DATA:
(** What one round and the rounds after it write, when the target stays in the
    same pbuf and when it moves to the next. *)
Lemma splice_next (d rest src : bytes) o k :
  (o + k)%nat = length d → (o + length src ≤ length (d ++ rest))%nat → (k ≤ length src)%nat →
  splice o (take k src) d ++ splice 0 (drop k src) rest = splice o src (d ++ rest).
Proof.
  intros Hd Hs Hk. rewrite <- (splice_step d rest src o k) by lia.
  assert (length (splice o (take k src) d) = o + k)%nat as Hl
    by (rewrite splice_length; [lia|rewrite length_take; lia]).
  rewrite <- Hl. rewrite <- (Nat.add_0_r (length _)). by rewrite splice_app_l.
Qed.

Lemma position_content w p cs ds off : position w p cs ds off →
  Z.of_nat (length (concat ds)) = lens cs ∧ 0 ≤ lens cs < 2 ^ 16.
Proof.
  intros ([Hc Ht Hd] & _). split; [by eapply content_lens|by apply lens_nonneg].
Qed.

Lemma position_left w p cs ds off : position w p cs ds off →
  p = None ∧ lens cs - off = 0 ∨ is_Some p ∧ 0 < lens cs - off.
Proof.
  intros Hp. destruct (position_cases _ _ _ _ _ Hp) as [(-> & -> & _ & ->)|
    (l & pb & cs' & d & ds' & -> & -> & -> & _ & _ & _ & _ & Ho & _)]; [by left|right].
  split; [done|]. destruct Hp as (Hp & _). apply packet_cons in Hp as (_ & _ & _ & _ & _ & _ & _ & _ & _ & ?).
  simpl. lia.
Qed.

Lemma copy_round_ok w t tb ct d dt f fb cf e df ot oof :
  position w (Some t) ((t, tb) :: ct) (d :: dt) ot →
  position w (Some f) ((f, fb) :: cf) (e :: df) oof →
  NoDup (regions ((t, tb) :: ct)) →
  (∀ r, r ∈ regions ((f, fb) :: cf) → r ∉ regions ((t, tb) :: ct)) →
  lens ((f, fb) :: cf) - oof ≤ lens ((t, tb) :: ct) - ot →
  let src := drop (Z.to_nat oof) (concat (e :: df)) in
  let k := Z.min (len tb - ot) (len fb - oof) in
  let d1 := splice (Z.to_nat ot) (take (Z.to_nat k) src) d in
  ∃ w1 pf cf2 df2 of2,
    copy_round (Some t) (Some f) ot oof w =
      Ret ((if ot + k =? len tb then next tb else Some t, pf,
            if ot + k =? len tb then 0 else ot + k, of2), w1) ∧
    frame (region_list tb) w w1 ∧ packet w1 (Some t) ((t, tb) :: ct) (d1 :: dt) ∧
    position w1 pf cf2 df2 of2 ∧
    (if oof + k =? len fb then cf2 = cf else cf2 = (f, fb) :: cf) ∧
    drop (Z.to_nat of2) (concat df2) = drop (Z.to_nat k) src ∧
    lens cf2 - of2 = lens ((f, fb) :: cf) - oof - k.
Proof.
  intros Ht Hf Hnd Hdis Hfit src k d1. unfold copy_round.
  destruct (position_cases _ _ _ _ _ Hf) as [(? & _)|(? & ? & ? & ? & ? & [= <-] & [= <- <-] & [= <- <-] &
    Hlf & Hpf & Hldf & Hef & Hoff & Hbf)]; [done|].
  destruct (position_cases _ _ _ _ _ Ht) as [(? & _)|(? & ? & ? & ? & ? & [= <-] & [= <- <-] & [= <- <-] &
    Hlt' & Hpt & Hldt & Hdt & Hot & Hbt)]; [done|].
  rewrite bind_deref, (bind_rd w t tb), bind_deref, (bind_rd w f fb) by done.
  replace (if len tb - ot >=? len fb - oof then u16 (len fb - oof) else u16 (len tb - ot)) with k.
  2:{ rewrite !u16_id by (unfold is_u16; lia). rewrite Z.geb_leb. unfold k.
      destruct (Z.leb_spec (len fb - oof) (len tb - ot)); lia. }
  assert (0 ≤ k ∧ ot + k ≤ len tb ∧ oof + k ≤ len fb) as (Hk0 & Hkt & Hkf) by (unfold k; lia).
  erewrite bind_Ret; [|apply load_sub with (L := len fb) (d := e); [exact Hldf|lia..]].
  assert (take (Z.to_nat k) (drop (Z.to_nat oof) e) = take (Z.to_nat k) src) as ->.
  { unfold src. simpl. rewrite drop_app_le, take_app_le; [done|rewrite length_drop; lia|lia]. }
  assert (length (take (Z.to_nat k) src) = Z.to_nat k) as Hx.
  { unfold src. rewrite length_take, length_drop. simpl. rewrite length_app. lia. }
  destruct (packet_store w (Some t) t tb ct d dt ot (take (Z.to_nat k) src) (proj1 Ht) Hnd)
    as (w1 & Hst & Hf1 & Hq1); [lia|lia|].
  rewrite (bind_Ret _ _ _ _ _ Hst). rewrite !u16_id by (unfold is_u16; lia).
  rewrite bind_assert, bind_assert by lia.
  replace (oof + k >=? len fb) with (oof + k =? len fb) by lia.
  destruct (position_step w1 (Some t) t tb ct d1 dt ot k) as (ct2 & dt2 & Ht2 & _ & _ & Hlent2);
    [by destruct Ht as (_ & ? & ?)|lia|lia|].
  destruct (position_step w1 (Some f) f fb cf e df oof k) as (cf2 & df2 & Hf2 & Hcf2 & Hdf2 & Hlenf2);
    [eapply position_frame; [exact Hf1| |exact Hf]|lia|lia|].
  { intros r Hr Hin. apply (Hdis r Hr). simpl. apply elem_of_app. by left. }
  rewrite bind_assert.
  2:{ destruct (position_left _ _ _ _ _ Ht2) as [[Hpt2 Hz]|[Hpt2 _]].
      - destruct (position_left _ _ _ _ _ Hf2) as [[Hpf2 _]|[_ Hz2]]; [|lia].
        rewrite (bool_decide_eq_true_2 (_ = None)) by done. apply orb_true_r.
      - rewrite (bool_decide_eq_true_2 (is_Some _)) by done. by rewrite orb_true_r. }
  rewrite (bind_Ret _ _ _ _ _ (check_packet_ok _ _ _ _ (proj1 Hf2) (proj1 (proj2 Hf2)))).
  rewrite (bind_Ret _ _ _ _ _ (check_packet_ok _ _ _ _ (proj1 Ht2) (proj1 (proj2 Ht2)))).
  eexists w1, _, cf2, df2, _. split_and!; [done|done|done|exact Hf2| | |exact Hlenf2].
  - destruct (oof + k =? len fb); apply Hcf2.
  - rewrite Hdf2. unfold src. simpl. rewrite drop_drop. f_equal. lia.
Qed.

Lemma copy_loop_ok n w pt ct dt pf cf df ot oof :
  position w pt ct dt ot → position w pf cf df oof → is_Some pf →
  NoDup (regions ct) → (∀ r, r ∈ regions cf → r ∉ regions ct) →
  lens cf - oof ≤ lens ct - ot → (length ct + length cf ≤ n)%nat →
  ∃ w' dt', copy_loop n pt pf ot oof w = Ret (ERR_OK, w') ∧ frame (regions ct) w w' ∧
    packet w' pt ct dt' ∧
    concat dt' = splice (Z.to_nat ot) (drop (Z.to_nat oof) (concat df)) (concat dt).
Proof.
  revert w pt ct dt pf cf df ot oof. induction n as [|n IH];
    intros w pt ct dt pf cf df ot oof Ht Hf Hpf Hnd Hdis Hfit Hn.
  { destruct (position_cases _ _ _ _ _ Hf) as [(-> & _)|(? & ? & ? & ? & ? & _ & -> & _)];
      [by destruct Hpf|simpl in Hn; lia]. }
  pose proof (position_content _ _ _ _ _ Ht) as [HDt Hlt].
  pose proof (position_content _ _ _ _ _ Hf) as [HDf Hlf].
  destruct (position_cases _ _ _ _ _ Hf) as [(-> & _)|(f & fb & cf' & e & df' & -> & -> & -> &
    _ & _ & _ & Hef & Hoff & Hbf)]; [by destruct Hpf|].
  destruct (position_left _ _ _ _ _ Hf) as [[? _]|[_ Hleft]]; [done|].
  destruct (position_cases _ _ _ _ _ Ht) as [(_ & -> & _ & ->)|(t & tb & ct' & d & dt' & -> & -> & -> &
    _ & _ & _ & Hdt & Hot & Hbt)]; [cbn [lens] in *; lia|].
  destruct (copy_round_ok w t tb ct' d dt' f fb cf' e df' ot oof Ht Hf Hnd Hdis Hfit)
    as (w1 & pf2 & cf2 & df2 & of2 & Hr & Hf1 & Hq1 & Hf2 & Hcf2 & Hdrop & Hlen2).
  set (src := drop (Z.to_nat oof) (concat (e :: df'))) in *.
  set (k := Z.min (len tb - ot) (len fb - oof)) in *.
  set (d1 := splice (Z.to_nat ot) (take (Z.to_nat k) src) d) in *.
  assert (Z.of_nat (length src) = lens ((f, fb) :: cf') - oof) as Hsrc
    by (unfold src; rewrite length_drop; lia).
  assert (0 ≤ k ∧ ot + k ≤ len tb ∧ oof + k ≤ len fb ∧ (ot + k = len tb ∨ oof + k = len fb) ∧
    k ≤ Z.of_nat (length src)) as (Hk0 & Hkt & Hkf & Hkk & Hks).
  { split_and!; try (unfold k; lia). rewrite Hsrc. unfold k. cbn [lens].
    destruct Hf as (Hf & _). apply packet_cons in Hf as (_ & _ & _ & _ & _ & _ & _ & _ & _ & ?). lia. }
  cbn [copy_loop]. rewrite (bind_Ret _ _ _ _ _ Hr). cbn beta iota.
  destruct (decide (pf2 = None)) as [->|Hsome].
  { destruct (position_left _ _ _ _ _ Hf2) as [[_ Hz]|[[] _]]; [|done].
    exists w1, (d1 :: dt'). split_and!; [done| |done|].
    - eapply frame_mono; [|exact Hf1]. simpl. set_solver.
    - unfold d1. cbn [concat]. rewrite take_ge by lia. symmetry. apply splice_app_r. lia. }
  assert (∀ r, r ∈ regions cf2 → r ∉ regions ((t, tb) :: ct')) as Hdis2.
  { intros r Hr2. apply Hdis. destruct (oof + k =? len fb); subst cf2; [|done].
    apply elem_of_app. by right. }
  assert (position w1 (Some t) ((t, tb) :: ct') (d1 :: dt') ot) as Ht1
    by (by destruct Ht as (_ & ? & ?)).
  apply not_eq_None_Some in Hsome.
  destruct (position_step w1 (Some t) t tb ct' d1 dt' ot k Ht1) as (ct2 & dt2 & Ht2 & Hct2 & _ & Hlent2);
    [lia|lia|].
  pose proof (NoDup_regions _ _ _ Hnd) as [Hnd' Htb].
  destruct (Z.eqb_spec (ot + k) (len tb)) as [Eadv|Eadv]; destruct Hct2 as [-> ->].
  - destruct (IH w1 (next tb) ct' dt' pf2 cf2 df2 0 of2) as (w2 & dt3 & Hr2 & Hf3 & Hp3 & Hc3);
      [done|done|done|done| |lia| |].
    { intros r Hin Hin2. apply (Hdis2 r Hin). apply elem_of_app. by right. }
    { destruct (oof + k =? len fb); subst cf2; simpl in *; lia. }
    exists w2, (d1 :: dt3). split_and!; [done| | |].
    + etrans; (eapply frame_mono; [|eassumption]); simpl; set_solver.
    + eapply (packet_replace (regions ct') w1 w2 (Some t) (next tb) [(t, tb)] ct' [_]);
        [exact Hq1|done|exact Hf3| |exact Hp3].
      simpl. rewrite app_nil_r. intros r Hr1 Hr2'. by apply (Htb r).
    + cbn [concat] in *. rewrite length_app in HDt. rewrite Hc3, Hdrop.
      apply splice_next; rewrite ?length_app; lia.
  - destruct (IH w1 (Some t) ((t, tb) :: ct') (d1 :: dt') pf2 cf2 df2 (ot + k) of2)
      as (w2 & dt3 & Hr2 & Hf3 & Hp3 & Hc3); [done|done|done|done|done|lia| |].
    { destruct (Z.eqb_spec (oof + k) (len fb)); [subst cf2; simpl in *; lia|lia]. }
    exists w2, dt3. split_and!; [done| |done|].
    + etrans; [eapply frame_mono; [|exact Hf1]; simpl; set_solver|done].
    + cbn [concat] in *. rewrite length_app in HDt. rewrite Hc3, Hdrop.
      replace (Z.to_nat (ot + k)) with (Z.to_nat ot + Z.to_nat k)%nat by lia.
      apply splice_step; rewrite ?length_app; lia.
Qed.

Lemma pbuf_copy_ok w pt ct dt pf cf df :
  packet w (Some pt) ct dt → packet w (Some pf) cf df → positive ct → positive cf →
  NoDup (regions ct) → (∀ r, r ∈ regions cf → r ∉ regions ct) → lens cf ≤ lens ct →
  ∃ w' dt', pbuf_copy (Some pt) (Some pf) w = Ret (ERR_OK, w') ∧ frame (regions ct) w w' ∧
    packet w' (Some pt) ct dt' ∧
    concat dt' = concat df ++ drop (length (concat df)) (concat dt).
Proof.
  intros Ht Hf Hpt Hpf Hnd Hdis Hfit. unfold pbuf_copy.
  destruct (packet_head _ _ _ _ Ht) as (tb & ct' & Ect & Hlt & Hpbt & Htt).
  destruct (packet_head _ _ _ _ Hf) as (fb & cf' & Ecf & Hlf & Hpbf & Htf).
  rewrite bind_assert, bind_deref, (bind_rd w pt tb), bind_deref, (bind_rd w pf fb) by done.
  rewrite bind_assert, bind_get by lia.
  destruct (copy_loop_ok (2 * fuel w) w (Some pt) ct dt (Some pf) cf df 0 0)
    as (w' & dt' & Hr & Hfr & Hp' & Hc); [| |done|done|done|lia| |].
  - subst ct. pose proof (proj1 (list.Forall_cons _ _ _) Hpt) as [? _]. unfold position. by split_and!.
  - subst cf. pose proof (proj1 (list.Forall_cons _ _ _) Hpf) as [? _]. unfold position. by split_and!.
  - pose proof (packet_fuel _ _ _ _ Ht). pose proof (packet_fuel _ _ _ _ Hf). lia.
  - exists w', dt'. by split_and!.
Qed.
End Write.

TASK BRIEF:
Both the first line of the records above and the line containing "position w (Some t)" are to be transcribed exactly, together with every line between them, and nothing else.

EXERCISE RESPONSE:
(** What one round and the rounds after it write, when the target stays in the
    same pbuf and when it moves to the next. *)
Lemma splice_next (d rest src : bytes) o k :
  (o + k)%nat = length d → (o + length src ≤ length (d ++ rest))%nat → (k ≤ length src)%nat →
  splice o (take k src) d ++ splice 0 (drop k src) rest = splice o src (d ++ rest).
Proof.
  intros Hd Hs Hk. rewrite <- (splice_step d rest src o k) by lia.
  assert (length (splice o (take k src) d) = o + k)%nat as Hl
    by (rewrite splice_length; [lia|rewrite length_take; lia]).
  rewrite <- Hl. rewrite <- (Nat.add_0_r (length _)). by rewrite splice_app_l.
Qed.

Lemma position_content w p cs ds off : position w p cs ds off →
  Z.of_nat (length (concat ds)) = lens cs ∧ 0 ≤ lens cs < 2 ^ 16.
Proof.
  intros ([Hc Ht Hd] & _). split; [by eapply content_lens|by apply lens_nonneg].
Qed.

Lemma position_left w p cs ds off : position w p cs ds off →
  p = None ∧ lens cs - off = 0 ∨ is_Some p ∧ 0 < lens cs - off.
Proof.
  intros Hp. destruct (position_cases _ _ _ _ _ Hp) as [(-> & -> & _ & ->)|
    (l & pb & cs' & d & ds' & -> & -> & -> & _ & _ & _ & _ & Ho & _)]; [by left|right].
  split; [done|]. destruct Hp as (Hp & _). apply packet_cons in Hp as (_ & _ & _ & _ & _ & _ & _ & _ & _ & ?).
  simpl. lia.
Qed.

Lemma copy_round_ok w t tb ct d dt f fb cf e df ot oof :
  position w (Some t) ((t, tb) :: ct) (d :: dt) ot →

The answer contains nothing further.